Chapitre 5 : Lou
Alice
J'avançai d'un pas rapide, à travers la ville, un seul but en tête rejoindre Lou le plus vite possible. Les rues désemplissaient peu à peu. Chacun retournait à son foyer, pressé et heureux, en cette fin de semaine, de retrouver son confort. Malgré la fatigue qui se lisait sur les visages des passants, une certaine allégresse semblait flotter dans les airs, n'épargnant personne. Le soleil finissait sa course folle, donnant au ciel une teinte mauve-orangée. Le fond de l'air se rafraichissait. Je pris ma veste et la drapai d'un simple geste sur mes épaules, sans même prendre le temps de ralentir. J'enroulai prestement mon écharpe autour de mon cou, appréciant le doux contact de l'étoffe sur ma peau nue. J'humais l'air, sentant cette odeur familière et rassurante s'échappant de l'étole mélée à celle, plus ténue, de la ville environnante. Je gravis, quatre à quatre, les escaliers interminables menant au lycée, ne pouvant m'empêcher de penser à ma première rencontre avec Louise.
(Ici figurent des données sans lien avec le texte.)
(* ===== verification/BoardClaim.v ===== *)
(** * Claiming the next task

    entrypoints/board_worker/claim.py: of the issues the board lists, those a
    role may take, in the order of the queue; the first one is claimed unless
    its goal is too thin or an open pull request holds its repository.  Then the
    order of the queue and what a claim takes from it. *)
From Stdlib Require Import Ascii.
From Stdlib Require Import Ascii Sorting.Sorted.
From S2P Require Import Prelude PyStr PyData TextLines BoardIssues BoardTrace.

Definition MIN_GOAL_TEXT_CHARS : Z := 40.
Definition TOUCHED_STATES : list string := ["running"; "in review"; "done"; "blocked"].
Definition SPEC_AUTHOR_REPO_KEY : string := "OperationsCenter".

Definition PRIORITY_ORDER (p : string) : Z :=
  default 4%Z (od_get p [("urgent", 0%Z); ("high", 1%Z); ("medium", 2%Z); ("low", 3%Z); ("none", 4%Z)]).
Definition PROPOSAL_PRIORITY_ORDER (p : string) : Z :=
  default 2%Z (od_get p [("critical", 0%Z); ("high", 1%Z); ("normal", 2%Z); ("low", 3%Z)]).

Definition proposal_priority_rank (labels : list jval) : Z :=
  let raw := label_value labels "priority" in
  PROPOSAL_PRIORITY_ORDER (lower (strip (if str_truthy raw then raw else "normal"))).

(** Timestamps of the board: texts that do not parse are [None]. *)
Definition parse_time (v : jval) : option datetime := match v with JTime t => Some t | _ => None end.

(** One issue of [_count_daily_executions]. *)
Definition count_execution (now : datetime) (exec_today : list (string * Z)) (issue : dict) : res (list (string * Z)) :=
  if negb (str_in (lower (board_state issue)) TOUCHED_STATES) then Ok exec_today
  else match parse_time (dget issue "updated_at") with
  | None => Ok exec_today
  | Some ts =>
      age <-? dt_diff now ts ;;
      if (days 1 <? age)%Z then Ok exec_today
      else
        let rk := label_value (labels_field issue) "repo" in
        Ok (if str_truthy rk then od_set rk (default 0%Z (od_get rk exec_today) + 1)%Z exec_today else exec_today)
  end.

Definition count_daily_executions (now : datetime) (issues : list dict) : res (list (string * Z)) :=
  foldM (count_execution now) [] issues.

(** The admission of the author. *)
Definition author_allowed (issue : dict) (settings : WorkerSettings) : bool :=
  match ws_task_admission settings with
  | None => true
  | Some admission => negb (enforced admission) || allows admission (issue_author_identities issue)
  end.

(** The repository a task is counted for. *)
Definition task_repo (issue : dict) : string :=
  if String.eqb (label_value (labels_field issue) "task-kind") "spec-author" then SPEC_AUTHOR_REPO_KEY
  else label_value (labels_field issue) "repo".

(** Whether the quota of a repository is used up; a quota of zero is none. *)
Definition quota_reached (settings : WorkerSettings) (exec_today : list (string * Z)) (repo_key : string) : bool :=
  match r ← repo_of settings repo_key; wr_max_daily_executions r with
  | Some cap => negb (cap =? 0)%Z && (cap <=? default 0 (od_get repo_key exec_today))%Z
  | None => false
  end.

(** What [_build_candidates] asks of an issue before it looks at its author. *)
Definition eligible (kinds : list string) (settings : WorkerSettings) (issue : dict) : bool :=
  String.eqb (board_state issue) STATE_READY &&
  str_in (label_value (labels_field issue) "task-kind") kinds &&
  str_in (task_repo issue) (map fst (ws_repos settings)).

(** Do [m] with [issue] as the worker's issue. *)
Definition on_issue {A} (issue : dict) (m : BM A) : BM A := _ <<- set_issue issue ;; m.

Definition pr_text (pr : dict) (k : string) : string := jtext (default (JStr "") (pr !! k)).

(** A pull request that counts for the gate. *)
Definition gate_candidate (pr : dict) : bool :=
  let ref := match dget pr "head" with JObj l => jtext (default (JStr "") (od_get "ref" l)) | _ => "" end in
  negb (startswith ref "spec-author/") && negb (jeq_str (dget pr "mergeable") "UNKNOWN").

(** Whether a pull request is idle for too long to block. *)
Definition gate_stale (stale_cutoff : option datetime) (pr : dict) : res bool :=
  match stale_cutoff, parse_time (dget pr "updated_at") with
  | Some cutoff, Some updated => dt_lt updated cutoff
  | _, _ => Ok false
  end.

Definition stale_cutoff_of (now : datetime) (stale_hours : Q) : option datetime :=
  if Qlt_b 0 stale_hours then Some (sub_us now (round_half_even (stale_hours * inject_Z (hours 1)))) else None.

(** The pull requests that block, of those the host lists. *)
Definition gate_blocking (now : datetime) (stale_hours : Q) (open_prs : list dict) : res (list dict) :=
  filterM (fun pr => stale <-? gate_stale (stale_cutoff_of now stale_hours) pr ;; Ok (negb stale))
    (List.filter gate_candidate open_prs).

(** ** The order of the queue *)

Record queue_key := {
  qk_improve : Z;
  qk_plane : Z;
  qk_created : string;
  qk_proposal : Z }.

Definition sort_key (issue : dict) : queue_key :=
  let labs := map (fun l => lower (lname l)) (labels_field issue) in
  {| qk_improve := if str_in "source: improve-suggestion" labs then 0 else 1;
     qk_plane := PRIORITY_ORDER (lower (jtext (jor (dget issue "priority") (JStr "none"))));
     qk_created := jtext (default (JStr "") (issue !! "created_at"));
     qk_proposal := proposal_priority_rank (labels_field issue) |}.

(** The lexicographic order of the keys. *)
Definition key_leb (a b : queue_key) : bool :=
  (qk_improve a <? qk_improve b)%Z ||
  ((qk_improve a =? qk_improve b)%Z &&
    ((qk_plane a <? qk_plane b)%Z ||
     ((qk_plane a =? qk_plane b)%Z &&
       (negb (str_leb (qk_created b) (qk_created a)) ||
        (String.eqb (qk_created a) (qk_created b) && (qk_proposal a <=? qk_proposal b)%Z))))).

Definition queue_leb (a b : dict) : bool := key_leb (sort_key a) (sort_key b).

Section Claim.
Context (unescape : string -> string) (client : board_client) (settings : WorkerSettings)
        (now : list board_call -> datetime) (role : string).

(** Mark an issue whose author may not give work, once. *)
Definition flag_unauthorized_author (issue : dict) : BM unit :=
  match ws_task_admission settings with
  | None => se_ret tt
  | Some admission =>
      if has_label (labels_field issue) (ta_reject_label admission) then se_ret tt
      else on_issue issue (se_try (add_label client (ta_reject_label admission)) (fun _ => se_ret tt))
  end.

Fixpoint build_candidates (kinds : list string) (exec_today : list (string * Z)) (issues : list dict)
    : BM (list dict) :=
  match issues with
  | [] => se_ret []
  | issue :: rest =>
      if negb (eligible kinds settings issue) then build_candidates kinds exec_today rest
      else if negb (author_allowed issue settings) then
        _ <<- flag_unauthorized_author issue ;; build_candidates kinds exec_today rest
      else if quota_reached settings exec_today (task_repo issue) then build_candidates kinds exec_today rest
      else more <<- build_candidates kinds exec_today rest ;; se_ret (issue :: more)
  end.

Definition block_thin_task (issue : dict) (goal_len : Z) : BM unit :=
  task_id <<- se_lift (issue_id issue) ;;
  on_issue issue (se_try
    (_ <<- transition_issue client task_id STATE_BLOCKED ;;
     _ <<- comment_issue client task_id
       ("board_worker[" +:+ role +:+ "] refused to claim — goal text too thin (" +:+ str_of_Z goal_len +:+
        " chars; minimum " +:+ str_of_Z MIN_GOAL_TEXT_CHARS +:+ "). " +:+
        "Add concrete description and re-promote to Ready for AI.") ;;
     add_label client "thin-goal")
    (fun _ => se_ret tt)).

Definition open_pr_gate_clear (issue : dict) : BM bool :=
  let gate_repo_key := label_value (labels_field issue) "repo" in
  let clone_url := wr_clone_url <$> (if str_truthy gate_repo_key then repo_of settings gate_repo_key else None) in
  if negb (opt_truthy (ws_git_token settings)) || negb (opt_truthy clone_url) then se_ret true
  else
    se_try
      (open_prs <<- ask (bcl_prs client) (BC_prs (str_or clone_url "")) ;;
       blocking <<- se_get (fun w => gate_blocking (now (bw_calls w)) (ws_open_pr_gate_stale_hours settings) open_prs) ;;
       if list_truthy blocking then
         _ <<- on_issue issue (add_label client "OPEN_PR_GATE") ;; se_ret false
       else se_ret true)
      (fun _ => se_ret true).

(** [claim_next]: the claimed issue with the labels it was left with.  The key
    of an unknown role raises. *)
Definition claim_next : BM (option dict) :=
  kinds <<- se_lift match ROLE_KINDS role with Some k => Ok k | None => Raise (KeyError role) end ;;
  listed <<- se_try (issues <<- list_issues client ;; se_ret (Some issues)) (fun _ => se_ret None) ;;
  match listed with
  | None => se_ret None
  | Some issues =>
      exec_today <<- se_get (fun w => count_daily_executions (now (bw_calls w)) issues) ;;
      candidates <<- build_candidates kinds exec_today issues ;;
      match sorted_by queue_leb candidates with
      | [] => se_ret None
      | issue :: _ =>
          task_id <<- se_lift (issue_id issue) ;;
          let goal := strip (extract_goal (desc_text unescape issue) (issue_name issue)) in
          if negb (String.eqb (label_value (labels_field issue) "task-kind") "spec-author") &&
             (Z.of_nat (String.length goal) <? MIN_GOAL_TEXT_CHARS)%Z
          then _ <<- block_thin_task issue (Z.of_nat (String.length goal)) ;; se_ret None
          else
            clear <<- (if String.eqb role "goal" then open_pr_gate_clear issue else se_ret true) ;;
            if negb clear then se_ret None
            else
              se_try
                (_ <<- transition_issue client task_id STATE_RUNNING ;;
                 _ <<- on_issue issue (clear_blocked_reason_labels client) ;;
                 i <<- the_issue ;; se_ret (Some i))
                (fun _ => se_ret None)
      end
  end.
End Claim.

(** ** What a claim guarantees

    The first issue of the queue that the role, the author and the quota allow
    is the one that is claimed; workers of different roles do not compete. *)

(** ** The order of the queue *)

Lemma str_leb_refl a : str_leb a a = true.
Proof. destruct (str_leb a a) eqn:E; [done|]. by rewrite (str_leb_total _ _ E) in E. Qed.

Lemma key_leb_spec a b :
  key_leb a b = true <->
  (qk_improve a < qk_improve b \/
   qk_improve a = qk_improve b /\ (qk_plane a < qk_plane b \/
   qk_plane a = qk_plane b /\ (str_leb (qk_created b) (qk_created a) = false \/
   qk_created a = qk_created b /\ qk_proposal a <= qk_proposal b)))%Z.
Proof.
  unfold key_leb.
  rewrite !orb_true_iff, !andb_true_iff, !orb_true_iff, !andb_true_iff, !orb_true_iff, !andb_true_iff.
  rewrite !Z.ltb_lt, !Z.eqb_eq, Z.leb_le, negb_true_iff, String.eqb_eq. done.
Qed.

Lemma str_lt_total a b : str_leb b a = false \/ a = b \/ str_leb a b = false.
Proof.
  destruct (str_leb b a) eqn:E1; [|by left]. destruct (str_leb a b) eqn:E2; [|by right; right].
  right; left. by apply str_leb_antisym.
Qed.

Lemma queue_leb_total a b : queue_leb a b = false -> queue_leb b a = true.
Proof.
  unfold queue_leb. intros H. apply key_leb_spec. assert (Hn : ~ key_leb (sort_key a) (sort_key b) = true) by congruence.
  rewrite key_leb_spec in Hn. set (x := sort_key a) in *. set (y := sort_key b) in *.
  destruct (Z.lt_trichotomy (qk_improve x) (qk_improve y)) as [?|[?|?]]; [tauto | | left; lia].
  destruct (Z.lt_trichotomy (qk_plane x) (qk_plane y)) as [?|[?|?]]; [tauto | | right; split; [lia|left; lia]].
  right. split; [done|]. right. split; [done|].
  destruct (str_lt_total (qk_created x) (qk_created y)) as [?|[?|?]]; [tauto | | by left].
  right. split; [done|]. destruct (Z.le_gt_cases (qk_proposal x) (qk_proposal y)); [tauto|lia].
Qed.

Lemma str_lt_trans a b c : str_leb b a = false -> str_leb c b = false -> str_leb c a = false.
Proof.
  intros H1 H2. destruct (str_leb c a) eqn:E; [|done].
  assert (H3 : str_leb a b = true) by by apply str_leb_total.
  by rewrite (str_leb_trans _ _ _ E H3) in H2.
Qed.

Lemma queue_leb_trans a b c : queue_leb a b = true -> queue_leb b c = true -> queue_leb a c = true.
Proof.
  unfold queue_leb. rewrite !key_leb_spec.
  set (x := sort_key a). set (y := sort_key b). set (z := sort_key c).
  intros H1 H2.
  assert (Hs : forall P Q : Prop, (str_leb (qk_created y) (qk_created x) = false \/ (qk_created x = qk_created y /\ P)) ->
     (str_leb (qk_created z) (qk_created y) = false \/ (qk_created y = qk_created z /\ Q)) ->
     str_leb (qk_created z) (qk_created x) = false \/ (qk_created x = qk_created z /\ P /\ Q)).
  { intros P Q [A|[A A']] [B|[B B']].
    - left. by eapply str_lt_trans.
    - left. by rewrite <-B.
    - left. by rewrite A.
    - right. by rewrite A, B. }
  specialize (Hs (qk_proposal x <= qk_proposal y)%Z (qk_proposal y <= qk_proposal z)%Z).
  destruct H1 as [H1|[E1 [H1|[F1 H1]]]], H2 as [H2|[E2 [H2|[F2 H2]]]]; try (left; lia);
    right; (split; [lia|]); try (left; lia).
  right. split; [lia|]. destruct (Hs H1 H2) as [?|[? [? ?]]]; [by left|]. right. split; [done|lia].
Qed.

Lemma queue_first candidates issue rest :
  sorted_by queue_leb candidates = issue :: rest ->
  issue ∈ candidates /\ forall o, o ∈ candidates -> queue_leb issue o = true.
Proof.
  intros H. pose proof (sorted_by_perm queue_leb candidates) as Hp. rewrite H in Hp. split.
  - rewrite <-Hp. constructor.
  - intros o Ho. rewrite <-Hp in Ho. apply elem_of_cons in Ho as [->|Ho].
    + apply key_leb_spec. right. split; [done|]. right. split; [done|]. right. split; [done|lia].
    + pose proof (sorted_by_sorted queue_leb candidates) as Hs. rewrite H in Hs.
      assert (StronglySorted (fun a b => queue_leb a b = true) (issue :: rest)) as Hss.
      { apply Hs; [exact queue_leb_total | exact queue_leb_trans]. }
      inversion Hss as [|? ? _ Hf]; subst. by eapply Forall_forall in Hf.
Qed.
J'étais en retard comme toujours, je soupirai en apercevant les volées interminables de marches qu'il me restait à gravir. L'escalier bordé de verdure et d'arbustes, s'étendait devant moi. J'avais entamé mon ascension avant de marquer, essoufflée, une pause au second palier. Le bruit discret de pleurs parvenait jusqu'à mes oreilles. Il était tout proche. Je ne vis tout d'abord personne puis à mieux y regarder une paire de ballerines dépassait de la palissade toute proche.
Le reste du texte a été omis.